Only the lines below starting at the one containing "revert H. generalize" and ending at the one containing "ct_cur_view s <= v →" belong in the answer, each copied exactly.

:: Input for this task

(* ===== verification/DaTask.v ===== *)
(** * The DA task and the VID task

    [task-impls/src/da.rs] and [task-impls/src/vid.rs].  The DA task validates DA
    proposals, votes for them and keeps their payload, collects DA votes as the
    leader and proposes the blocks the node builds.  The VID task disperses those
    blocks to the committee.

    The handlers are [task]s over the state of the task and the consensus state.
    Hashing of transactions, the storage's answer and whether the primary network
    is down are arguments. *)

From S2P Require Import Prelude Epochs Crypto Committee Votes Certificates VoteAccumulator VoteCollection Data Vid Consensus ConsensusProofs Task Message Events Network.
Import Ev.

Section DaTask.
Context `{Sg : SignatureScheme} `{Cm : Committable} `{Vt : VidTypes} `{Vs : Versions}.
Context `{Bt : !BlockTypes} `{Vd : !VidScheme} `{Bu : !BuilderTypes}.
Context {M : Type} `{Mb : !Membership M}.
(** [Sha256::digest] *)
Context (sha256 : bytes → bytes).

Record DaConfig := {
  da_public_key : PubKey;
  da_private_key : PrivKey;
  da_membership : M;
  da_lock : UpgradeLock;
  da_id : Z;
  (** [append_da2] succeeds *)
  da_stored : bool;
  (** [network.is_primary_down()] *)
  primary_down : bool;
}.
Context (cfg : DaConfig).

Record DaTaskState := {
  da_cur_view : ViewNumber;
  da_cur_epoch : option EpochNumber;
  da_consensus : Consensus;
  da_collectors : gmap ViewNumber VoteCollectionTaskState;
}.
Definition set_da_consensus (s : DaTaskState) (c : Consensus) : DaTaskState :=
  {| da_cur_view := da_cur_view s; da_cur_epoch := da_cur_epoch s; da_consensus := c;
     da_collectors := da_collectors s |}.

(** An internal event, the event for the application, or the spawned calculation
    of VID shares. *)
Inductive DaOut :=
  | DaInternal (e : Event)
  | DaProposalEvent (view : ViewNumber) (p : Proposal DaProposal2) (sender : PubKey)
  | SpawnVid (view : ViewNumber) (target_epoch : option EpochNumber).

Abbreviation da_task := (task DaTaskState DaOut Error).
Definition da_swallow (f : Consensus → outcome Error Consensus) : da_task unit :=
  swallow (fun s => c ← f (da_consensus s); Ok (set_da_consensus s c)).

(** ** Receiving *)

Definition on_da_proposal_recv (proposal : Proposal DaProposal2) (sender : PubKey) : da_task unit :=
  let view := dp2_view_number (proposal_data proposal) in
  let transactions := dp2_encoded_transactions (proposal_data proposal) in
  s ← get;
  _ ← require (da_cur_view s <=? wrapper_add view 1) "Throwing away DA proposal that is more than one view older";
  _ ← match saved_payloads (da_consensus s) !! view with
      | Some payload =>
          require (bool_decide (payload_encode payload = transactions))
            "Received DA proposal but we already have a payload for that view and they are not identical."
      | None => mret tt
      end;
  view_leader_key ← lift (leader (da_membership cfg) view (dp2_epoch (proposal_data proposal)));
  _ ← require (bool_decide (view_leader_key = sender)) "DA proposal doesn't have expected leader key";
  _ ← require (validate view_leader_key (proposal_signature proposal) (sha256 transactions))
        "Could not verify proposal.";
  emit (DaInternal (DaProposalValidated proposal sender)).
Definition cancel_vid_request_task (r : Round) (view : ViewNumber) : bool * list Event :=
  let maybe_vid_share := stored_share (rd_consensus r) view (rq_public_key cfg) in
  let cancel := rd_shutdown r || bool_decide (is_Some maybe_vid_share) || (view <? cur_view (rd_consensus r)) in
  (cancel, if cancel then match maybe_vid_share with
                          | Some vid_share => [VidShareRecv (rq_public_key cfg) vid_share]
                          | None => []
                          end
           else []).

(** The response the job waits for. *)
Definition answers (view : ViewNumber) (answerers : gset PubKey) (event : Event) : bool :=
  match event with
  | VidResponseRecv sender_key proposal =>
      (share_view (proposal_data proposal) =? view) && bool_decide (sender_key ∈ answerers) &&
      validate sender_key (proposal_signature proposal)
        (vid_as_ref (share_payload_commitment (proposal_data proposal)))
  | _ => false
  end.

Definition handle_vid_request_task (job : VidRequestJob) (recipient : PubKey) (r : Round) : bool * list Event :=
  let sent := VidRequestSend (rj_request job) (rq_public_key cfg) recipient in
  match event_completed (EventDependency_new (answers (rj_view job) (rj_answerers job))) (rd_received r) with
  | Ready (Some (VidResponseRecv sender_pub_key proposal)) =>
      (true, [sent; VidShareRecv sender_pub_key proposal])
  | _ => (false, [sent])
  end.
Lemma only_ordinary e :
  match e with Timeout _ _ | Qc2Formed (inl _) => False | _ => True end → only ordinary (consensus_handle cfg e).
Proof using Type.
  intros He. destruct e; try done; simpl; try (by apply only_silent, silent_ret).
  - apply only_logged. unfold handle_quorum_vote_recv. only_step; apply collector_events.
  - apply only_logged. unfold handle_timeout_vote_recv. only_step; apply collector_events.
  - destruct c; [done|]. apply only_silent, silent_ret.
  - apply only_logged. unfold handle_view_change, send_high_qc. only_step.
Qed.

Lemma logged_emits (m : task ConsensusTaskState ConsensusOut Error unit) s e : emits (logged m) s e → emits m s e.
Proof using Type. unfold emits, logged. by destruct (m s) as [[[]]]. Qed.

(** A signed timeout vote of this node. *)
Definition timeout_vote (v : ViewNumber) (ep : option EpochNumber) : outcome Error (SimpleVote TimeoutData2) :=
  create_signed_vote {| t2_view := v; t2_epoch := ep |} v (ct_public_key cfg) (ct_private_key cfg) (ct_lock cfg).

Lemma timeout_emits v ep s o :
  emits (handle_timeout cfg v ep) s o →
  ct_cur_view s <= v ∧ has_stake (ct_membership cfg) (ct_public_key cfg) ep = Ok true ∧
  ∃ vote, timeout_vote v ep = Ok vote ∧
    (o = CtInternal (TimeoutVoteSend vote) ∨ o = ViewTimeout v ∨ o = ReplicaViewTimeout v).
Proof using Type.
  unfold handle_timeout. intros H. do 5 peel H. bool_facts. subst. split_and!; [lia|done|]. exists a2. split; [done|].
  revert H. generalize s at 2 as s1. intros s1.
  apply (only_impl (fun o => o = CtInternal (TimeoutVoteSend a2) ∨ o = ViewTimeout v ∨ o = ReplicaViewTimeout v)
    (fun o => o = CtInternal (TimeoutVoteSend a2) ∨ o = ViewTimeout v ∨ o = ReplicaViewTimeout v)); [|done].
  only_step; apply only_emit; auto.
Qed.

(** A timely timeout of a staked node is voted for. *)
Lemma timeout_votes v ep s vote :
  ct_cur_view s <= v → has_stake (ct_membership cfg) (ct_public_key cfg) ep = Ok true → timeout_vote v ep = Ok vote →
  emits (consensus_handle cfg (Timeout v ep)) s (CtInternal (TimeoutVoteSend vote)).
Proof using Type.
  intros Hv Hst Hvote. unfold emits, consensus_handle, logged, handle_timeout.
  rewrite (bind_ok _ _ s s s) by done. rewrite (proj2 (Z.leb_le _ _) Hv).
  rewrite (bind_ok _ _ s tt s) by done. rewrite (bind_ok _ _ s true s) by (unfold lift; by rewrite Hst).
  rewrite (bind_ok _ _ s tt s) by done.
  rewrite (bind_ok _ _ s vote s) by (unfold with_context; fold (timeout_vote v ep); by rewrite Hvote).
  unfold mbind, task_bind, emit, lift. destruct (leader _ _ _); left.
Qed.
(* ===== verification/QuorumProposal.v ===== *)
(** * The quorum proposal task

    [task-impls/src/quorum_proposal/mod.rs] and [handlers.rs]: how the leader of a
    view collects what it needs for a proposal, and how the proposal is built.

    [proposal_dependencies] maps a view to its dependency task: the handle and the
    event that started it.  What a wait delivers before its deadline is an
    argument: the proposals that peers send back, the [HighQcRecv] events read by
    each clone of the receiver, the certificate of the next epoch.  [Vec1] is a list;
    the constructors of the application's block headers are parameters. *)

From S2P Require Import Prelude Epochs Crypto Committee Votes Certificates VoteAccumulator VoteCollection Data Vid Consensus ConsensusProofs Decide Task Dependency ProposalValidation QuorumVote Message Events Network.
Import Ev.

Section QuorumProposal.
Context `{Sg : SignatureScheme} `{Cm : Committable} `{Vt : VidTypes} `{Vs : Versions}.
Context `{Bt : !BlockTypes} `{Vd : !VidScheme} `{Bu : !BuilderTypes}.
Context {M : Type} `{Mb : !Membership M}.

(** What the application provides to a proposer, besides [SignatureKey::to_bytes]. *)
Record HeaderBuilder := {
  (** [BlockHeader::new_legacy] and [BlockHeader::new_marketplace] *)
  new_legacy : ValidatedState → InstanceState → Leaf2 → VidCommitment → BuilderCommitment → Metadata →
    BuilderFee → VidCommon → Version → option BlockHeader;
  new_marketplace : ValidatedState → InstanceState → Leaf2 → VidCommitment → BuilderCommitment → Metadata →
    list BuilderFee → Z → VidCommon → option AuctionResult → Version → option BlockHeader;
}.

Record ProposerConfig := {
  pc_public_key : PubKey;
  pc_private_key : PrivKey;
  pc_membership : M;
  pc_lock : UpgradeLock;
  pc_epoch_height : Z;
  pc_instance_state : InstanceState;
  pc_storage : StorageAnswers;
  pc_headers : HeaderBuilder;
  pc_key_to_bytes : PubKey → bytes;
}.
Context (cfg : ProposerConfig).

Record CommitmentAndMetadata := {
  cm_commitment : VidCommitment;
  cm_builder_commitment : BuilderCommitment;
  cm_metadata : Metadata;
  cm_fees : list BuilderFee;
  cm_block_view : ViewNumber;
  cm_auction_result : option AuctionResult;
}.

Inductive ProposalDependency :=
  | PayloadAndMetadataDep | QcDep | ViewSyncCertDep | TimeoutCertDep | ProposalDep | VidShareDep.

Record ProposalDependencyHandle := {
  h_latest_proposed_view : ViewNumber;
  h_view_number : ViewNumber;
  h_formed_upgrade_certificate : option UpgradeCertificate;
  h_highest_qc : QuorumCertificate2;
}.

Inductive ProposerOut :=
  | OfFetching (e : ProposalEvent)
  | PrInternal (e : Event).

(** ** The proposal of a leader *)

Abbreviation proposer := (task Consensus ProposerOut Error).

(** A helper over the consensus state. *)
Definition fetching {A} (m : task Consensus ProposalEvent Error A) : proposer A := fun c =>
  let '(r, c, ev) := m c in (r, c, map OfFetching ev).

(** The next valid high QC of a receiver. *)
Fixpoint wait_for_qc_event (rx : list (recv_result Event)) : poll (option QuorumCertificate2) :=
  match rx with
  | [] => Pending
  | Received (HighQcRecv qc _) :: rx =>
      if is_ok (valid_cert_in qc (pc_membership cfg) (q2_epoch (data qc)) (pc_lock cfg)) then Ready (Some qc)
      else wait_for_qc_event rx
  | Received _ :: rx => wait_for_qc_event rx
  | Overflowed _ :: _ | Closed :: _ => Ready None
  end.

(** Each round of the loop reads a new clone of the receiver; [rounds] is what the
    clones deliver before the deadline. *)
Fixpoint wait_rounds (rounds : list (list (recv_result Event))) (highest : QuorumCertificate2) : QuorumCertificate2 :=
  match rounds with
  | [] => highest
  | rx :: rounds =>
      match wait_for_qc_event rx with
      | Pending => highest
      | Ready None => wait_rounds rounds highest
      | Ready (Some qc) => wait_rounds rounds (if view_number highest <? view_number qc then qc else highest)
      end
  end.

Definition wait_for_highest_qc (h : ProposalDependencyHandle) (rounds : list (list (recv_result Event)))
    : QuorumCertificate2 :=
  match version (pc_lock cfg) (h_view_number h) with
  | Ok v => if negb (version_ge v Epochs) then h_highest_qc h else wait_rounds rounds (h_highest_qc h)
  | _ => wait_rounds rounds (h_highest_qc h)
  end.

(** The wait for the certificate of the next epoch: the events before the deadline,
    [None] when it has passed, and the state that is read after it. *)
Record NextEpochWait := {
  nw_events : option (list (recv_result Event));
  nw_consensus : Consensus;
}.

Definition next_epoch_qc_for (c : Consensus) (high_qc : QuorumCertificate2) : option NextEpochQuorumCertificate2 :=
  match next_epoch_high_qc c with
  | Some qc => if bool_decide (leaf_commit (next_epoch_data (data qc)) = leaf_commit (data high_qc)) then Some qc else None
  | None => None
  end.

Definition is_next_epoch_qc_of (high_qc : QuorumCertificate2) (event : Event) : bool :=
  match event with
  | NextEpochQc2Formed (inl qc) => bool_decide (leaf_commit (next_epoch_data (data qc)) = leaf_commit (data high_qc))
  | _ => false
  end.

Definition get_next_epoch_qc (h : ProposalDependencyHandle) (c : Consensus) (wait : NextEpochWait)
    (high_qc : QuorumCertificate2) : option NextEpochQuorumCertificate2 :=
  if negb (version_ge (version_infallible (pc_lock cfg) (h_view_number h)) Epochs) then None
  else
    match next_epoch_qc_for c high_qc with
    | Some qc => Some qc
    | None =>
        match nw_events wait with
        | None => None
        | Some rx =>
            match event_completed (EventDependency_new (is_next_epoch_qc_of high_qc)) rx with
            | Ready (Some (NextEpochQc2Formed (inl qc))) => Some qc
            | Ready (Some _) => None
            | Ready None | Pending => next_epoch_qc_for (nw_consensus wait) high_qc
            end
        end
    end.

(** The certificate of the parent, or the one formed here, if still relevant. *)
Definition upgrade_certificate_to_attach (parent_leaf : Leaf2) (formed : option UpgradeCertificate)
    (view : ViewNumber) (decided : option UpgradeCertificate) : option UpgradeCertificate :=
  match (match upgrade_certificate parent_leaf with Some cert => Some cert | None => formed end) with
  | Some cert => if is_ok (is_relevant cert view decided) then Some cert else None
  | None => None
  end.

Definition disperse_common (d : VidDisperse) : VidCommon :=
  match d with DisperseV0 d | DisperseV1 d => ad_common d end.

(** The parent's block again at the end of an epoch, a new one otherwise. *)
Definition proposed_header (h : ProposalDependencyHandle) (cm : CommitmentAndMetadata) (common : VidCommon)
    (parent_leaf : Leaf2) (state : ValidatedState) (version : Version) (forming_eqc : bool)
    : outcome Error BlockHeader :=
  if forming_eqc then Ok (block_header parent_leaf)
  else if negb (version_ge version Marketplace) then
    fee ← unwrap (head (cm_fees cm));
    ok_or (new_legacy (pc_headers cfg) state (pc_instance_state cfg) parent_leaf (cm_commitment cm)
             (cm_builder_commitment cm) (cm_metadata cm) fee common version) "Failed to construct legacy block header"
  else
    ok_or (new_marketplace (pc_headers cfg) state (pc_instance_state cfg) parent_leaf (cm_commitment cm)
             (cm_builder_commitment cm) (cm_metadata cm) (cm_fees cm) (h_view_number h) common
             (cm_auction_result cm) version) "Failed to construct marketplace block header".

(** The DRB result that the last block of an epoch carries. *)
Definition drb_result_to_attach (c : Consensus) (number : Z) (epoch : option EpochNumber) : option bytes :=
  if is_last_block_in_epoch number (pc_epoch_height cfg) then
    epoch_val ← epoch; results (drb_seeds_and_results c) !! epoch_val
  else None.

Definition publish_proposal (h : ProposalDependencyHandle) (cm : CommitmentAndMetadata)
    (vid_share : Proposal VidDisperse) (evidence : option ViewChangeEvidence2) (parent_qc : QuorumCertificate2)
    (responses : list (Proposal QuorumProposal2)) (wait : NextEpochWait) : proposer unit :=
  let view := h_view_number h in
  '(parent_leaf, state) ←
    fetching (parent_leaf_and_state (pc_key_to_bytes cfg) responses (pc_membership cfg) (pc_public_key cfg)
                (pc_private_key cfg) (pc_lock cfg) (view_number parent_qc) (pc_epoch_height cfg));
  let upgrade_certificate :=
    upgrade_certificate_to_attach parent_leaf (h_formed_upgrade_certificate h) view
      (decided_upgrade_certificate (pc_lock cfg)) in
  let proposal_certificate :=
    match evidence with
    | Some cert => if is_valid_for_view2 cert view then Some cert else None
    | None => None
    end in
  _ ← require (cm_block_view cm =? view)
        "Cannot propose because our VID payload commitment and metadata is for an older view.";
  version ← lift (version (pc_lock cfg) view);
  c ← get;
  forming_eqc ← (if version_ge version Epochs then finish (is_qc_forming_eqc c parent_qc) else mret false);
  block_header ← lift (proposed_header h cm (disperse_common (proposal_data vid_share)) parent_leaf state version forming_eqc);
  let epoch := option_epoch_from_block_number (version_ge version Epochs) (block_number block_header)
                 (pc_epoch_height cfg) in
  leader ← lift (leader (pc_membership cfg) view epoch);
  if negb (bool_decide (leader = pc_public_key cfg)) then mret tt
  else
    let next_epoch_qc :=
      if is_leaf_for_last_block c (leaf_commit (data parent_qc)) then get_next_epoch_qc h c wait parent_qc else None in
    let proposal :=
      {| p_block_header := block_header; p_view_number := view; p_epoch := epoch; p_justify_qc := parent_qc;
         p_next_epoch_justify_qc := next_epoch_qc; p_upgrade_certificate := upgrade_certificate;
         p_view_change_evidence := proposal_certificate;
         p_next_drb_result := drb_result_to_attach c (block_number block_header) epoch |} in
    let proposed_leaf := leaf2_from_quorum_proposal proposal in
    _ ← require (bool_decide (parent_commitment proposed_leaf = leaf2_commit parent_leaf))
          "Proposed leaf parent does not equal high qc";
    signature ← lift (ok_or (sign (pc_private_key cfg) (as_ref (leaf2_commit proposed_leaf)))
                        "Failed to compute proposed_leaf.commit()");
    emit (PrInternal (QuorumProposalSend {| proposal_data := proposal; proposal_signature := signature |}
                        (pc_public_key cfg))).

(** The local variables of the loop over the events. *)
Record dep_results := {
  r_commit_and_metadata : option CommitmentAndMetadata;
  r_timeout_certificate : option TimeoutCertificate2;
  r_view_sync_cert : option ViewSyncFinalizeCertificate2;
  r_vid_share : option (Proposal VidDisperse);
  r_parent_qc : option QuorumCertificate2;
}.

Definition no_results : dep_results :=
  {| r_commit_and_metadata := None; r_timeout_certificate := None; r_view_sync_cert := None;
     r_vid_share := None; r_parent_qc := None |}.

::::

-- Response area --
  revert H. generalize s at 2 as s1. intros s1.
  apply (only_impl (fun o => o = CtInternal (TimeoutVoteSend a2) ∨ o = ViewTimeout v ∨ o = ReplicaViewTimeout v)
    (fun o => o = CtInternal (TimeoutVoteSend a2) ∨ o = ViewTimeout v ∨ o = ReplicaViewTimeout v)); [|done].
  only_step; apply only_emit; auto.
Qed.

(** A timely timeout of a staked node is voted for. *)
Lemma timeout_votes v ep s vote :
  ct_cur_view s <= v → has_stake (ct_membership cfg) (ct_public_key cfg) ep = Ok true → timeout_vote v ep = Ok vote →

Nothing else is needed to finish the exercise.